Resource: The Joan Nicole Prince Home is a home for the terminally ill in Scotia, NY. It is free of cost to the individual; that includes all food, supplies, medicine, toiletries and anything else needed. The home runs off of donations from the community and fundraising events and has two beds available. Residents are chosen on a basis of who is in the most need when being evaluated. The home has staff members present at all times including a nurse, and volunteers. Families are allowed to visit their loved one whenever, as well as spend time in the home’s living room, kitchen or backyard. The main goal of the home is to provide a comfortable, safe place for residents and their families to spend their last days together. They pride themselves on acting as a resident’s ‘surrogate family’ and providing them with not just physical care but emotional care as well.
Who can access: In order to get a spot, individuals can be recommended by Hospice or they can call the home directly and inquire. JNPH will send a staff member out to evaluate the recommended person; the home does not take anyone with difficult behaviors, or extraordinary care needs because they are not a hospital and therefore are not properly equipped. In order to receive a spot at the home the recommended person needs to be enrolled in their local Hospice program, have a prognosis of three months or less to live, and have a DNR order.

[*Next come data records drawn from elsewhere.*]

(** What a successful [process_pdf] has stored. *)
Lemma process_pdf_effect w file_path original_name file_size st doc st' :
  process_pdf w file_path original_name file_size st = (Ok doc, st') ->
  exists text new,
    pdf_text w (st_log st ++ [EvDb "create_document"]) file_path = Ok text
    /\ doc = models.mkDocument (uuid4 w (st_log st)) (Py.basename file_path)
                               original_name file_size (now w (st_log st))
                               false
    /\ st_db st'
       = models.mkDB (models.documents (st_db st) ++ [doc])
                     (models.chunks (st_db st) ++ new)
                     (models.chat_sessions (st_db st))
                     (models.chat_documents (st_db st))
                     (models.chat_messages (st_db st))
    /\ map models.content new
       = map PDFProcessor.content (PDFProcessor.chunk_text text)
    /\ map models.chunkIndex new = map Z.of_nat (seq 0 (List.length new))
    /\ map models.embedding new
       = map (embed_model w) (map models.content new)
    /\ Forall (fun c => models.documentId c = models.doc_id doc) new.
Proof.
  intros Hrun.
  destruct (db_fault w (st_log st)) as [fault|] eqn:Hdb.
  { unfold process_pdf, create_document in Hrun. run_monad.
    rewrite Hdb in Hrun. destruct fault; discriminate. }
  rewrite (process_pdf_run w _ _ _ st Hdb) in Hrun. cbv zeta in Hrun.
  destruct (pdf_text w _ file_path) as [text|]; [|discriminate].
  destruct (embed_fault w _); [discriminate|].
  match type of Hrun with
  | context [store_chunks w ?d ?items ?s] =>
      destruct (store_chunks_effect w d items s) as [new [Hdb' [Hdoc Hitems]]];
      destruct (store_chunks w d items s) as [[[]|e] st4] eqn:Hstore;
      [|discriminate]
  end.
  injection Hrun as <- <-. simpl in *. specialize (Hitems eq_refl).
  exists text, new. split; [reflexivity|]. split; [reflexivity|].
  split; [exact Hdb'|].
  destruct (stored_fields w _ _ _ Hitems) as [Htexts [Hidx Hemb]].
  repeat split; assumption.
Qed.

End IngestFacts2.

(** X1.  A call of [process_pdf] that returns has stored one document
    row, with a fresh id, the base name of the path, the original name,
    the size, and [processed] still false, and after it one chunk row
    for every chunk of the extracted text, in order: each belongs to the
    new document, carries the chunk's text and the embedding of that
    text, has at most 1000 characters, and the chunk indices are
    0, 1, 2, ...  Sessions, associations and messages are untouched. *)
Theorem process_pdf_stores_document :
  forall (w : World) (file_path original_name : string) (file_size : Z)
         (st : State) (doc : models.Document) (st' : State),
    DocumentService.process_pdf w file_path original_name file_size st
    = (Ok doc, st') ->
    exists text new,
      pdf_text w (st_log st ++ [EvDb "create_document"]) file_path = Ok text
      /\ doc = models.mkDocument (uuid4 w (st_log st))
                                 (Py.basename file_path) original_name
                                 file_size (now w (st_log st)) false
      /\ st_db st'
         = models.mkDB (models.documents (st_db st) ++ [doc])
                       (models.chunks (st_db st) ++ new)
                       (models.chat_sessions (st_db st))
                       (models.chat_documents (st_db st))
                       (models.chat_messages (st_db st))
      /\ map models.content new
         = map PDFProcessor.content (PDFProcessor.chunk_text text)
      /\ map models.chunkIndex new = map Z.of_nat (seq 0 (List.length new))
      /\ map models.embedding new
         = map (embed_model w) (map models.content new)
      /\ Forall (fun c => models.documentId c = models.doc_id doc
                          /\ Py.len (models.content c) <= 1000) new.
Proof.
  intros w file_path original_name file_size st doc st' Hrun.
  destruct (IngestFacts2.process_pdf_effect _ _ _ _ _ _ _ Hrun)
    as [text [new [Htext [Hdoc [Hdb [Htexts [Hidx [Hemb Hof]]]]]]]].
  exists text, new. repeat split; try assumption.
  apply Forall_forall. intros c Hc. rewrite Forall_forall in Hof.
  split; [now apply Hof|].
  assert (Hin : In (models.content c)
                   (map PDFProcessor.content (PDFProcessor.chunk_text text)))
    by (rewrite <- Htexts; now apply in_map).
  apply in_map_iff in Hin. destruct Hin as [ch [<- Hch]].
  pose proof (SplitterFacts.chunk_text_fits text) as Hfit.
  rewrite Forall_forall in Hfit. now apply Hfit.
Qed.
(** What it takes for the v1 loop body to write a statement. *)
Lemma v1_in_do_row sector_map scenario_map ws ycs row_idx row i :
  row = row_cells ws row_idx ->
  In i (V1.do_row sector_map scenario_map ws ycs row_idx) ->
  exists sector scenario col_idx year,
    dict_get sector_map (V1.field row 7 VNone) = Some sector
    /\ V1.dict_get_or_key scenario_map (V1.field row 1 VNone) = VStr scenario
    /\ (exists k, scenario_map !! k = Some scenario)
    /\ In (col_idx, year) ycs
    /\ i = {| ins_scenario := scenario;
              ins_sector := sector;
              ins_region := V1.field row 3 (VStr "World");
              ins_metric_type :=
                VStr (V1.metric_type_of (V1.field row 4 VNone));
              ins_unit := V1.field row 5 VNone;
              ins_year := year;
              ins_value := nth col_idx row VNone;
              ins_data_source := V1.data_source;
              ins_on_conflict_do_nothing := None |}
    /\ is_not_none (nth col_idx row VNone) = true
    /\ is_int_or_float (nth col_idx row VNone) = true
    /\ ne_zero (nth col_idx row VNone) = true.
Proof.
  intros -> H. unfold V1.do_row in H. cbv zeta in H.
  destruct (falsy _ || negb (truthy _) || negb (V1.in_values _ _)) eqn:E;
    [contradiction|].
  apply orb_false_elim in E as [E Hval]. apply orb_false_elim in E as [_ _].
  apply negb_false_iff in Hval.
  destruct (dict_get sector_map _) as [sector|] eqn:Hsec; [|contradiction].
  destruct (V1.dict_get_or_key scenario_map _) as [|scenario| | | | | | |] eqn:Hscen;
    try contradiction.
  apply in_flat_map in H as ([col_idx year] & Hyc & Hin).
  apply v1_in_emit_cell in Hin as (-> & _ & H1 & H2 & H3).
  apply v1_in_values in Hval as (s & k & [= ->] & Hk).
  exists sector, s, col_idx, year.
  repeat split; try assumption. exists k. exact Hk.
Qed.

Resource: The Community Hospice provides end of life care services to Upstate New York. The non-profit organization provides services to 8 counties: Albany, Rensselaer, Saratoga, Schenectady, Montgomery, Columbia, Greene and Washington. The organization consists of professionals (nurse, social worker, chaplain, and home health aide) as well as volunteers who “provide companionship, transportation, pick-up and delivery of medications, respite and other services” (The Community Hospice). A plan of care is developed for each individual based on the particular needs of the patient and their family. They deliver care at patient’s homes, hospitals or nursing homes, whichever is the best fit for the individual. The organization also provides free grief and bereavement support to family members as well as the general public.
Who can access: They are able to service 4,500 seriously ill patients per year and all cost is covered by Medicare, Medicaid or private insurance companies; “patients and their families rarely have to pay out-of-pockets costs for hospice care, and no one is ever turned away due to an inability to pay” they state on their website. They serve patients of any age, as long as they have a prognosis of 6 months or less to live by their physician. They are also able to service more advanced patients making it a good option for people facing any disease, including heart disease, emphysema, chronic bronchitis, cancer, kidney disease, Parkinson’s, ALS, MS, liver disease, HIV/AIDS, Alzheimer’s and dementia (The Community Hospice).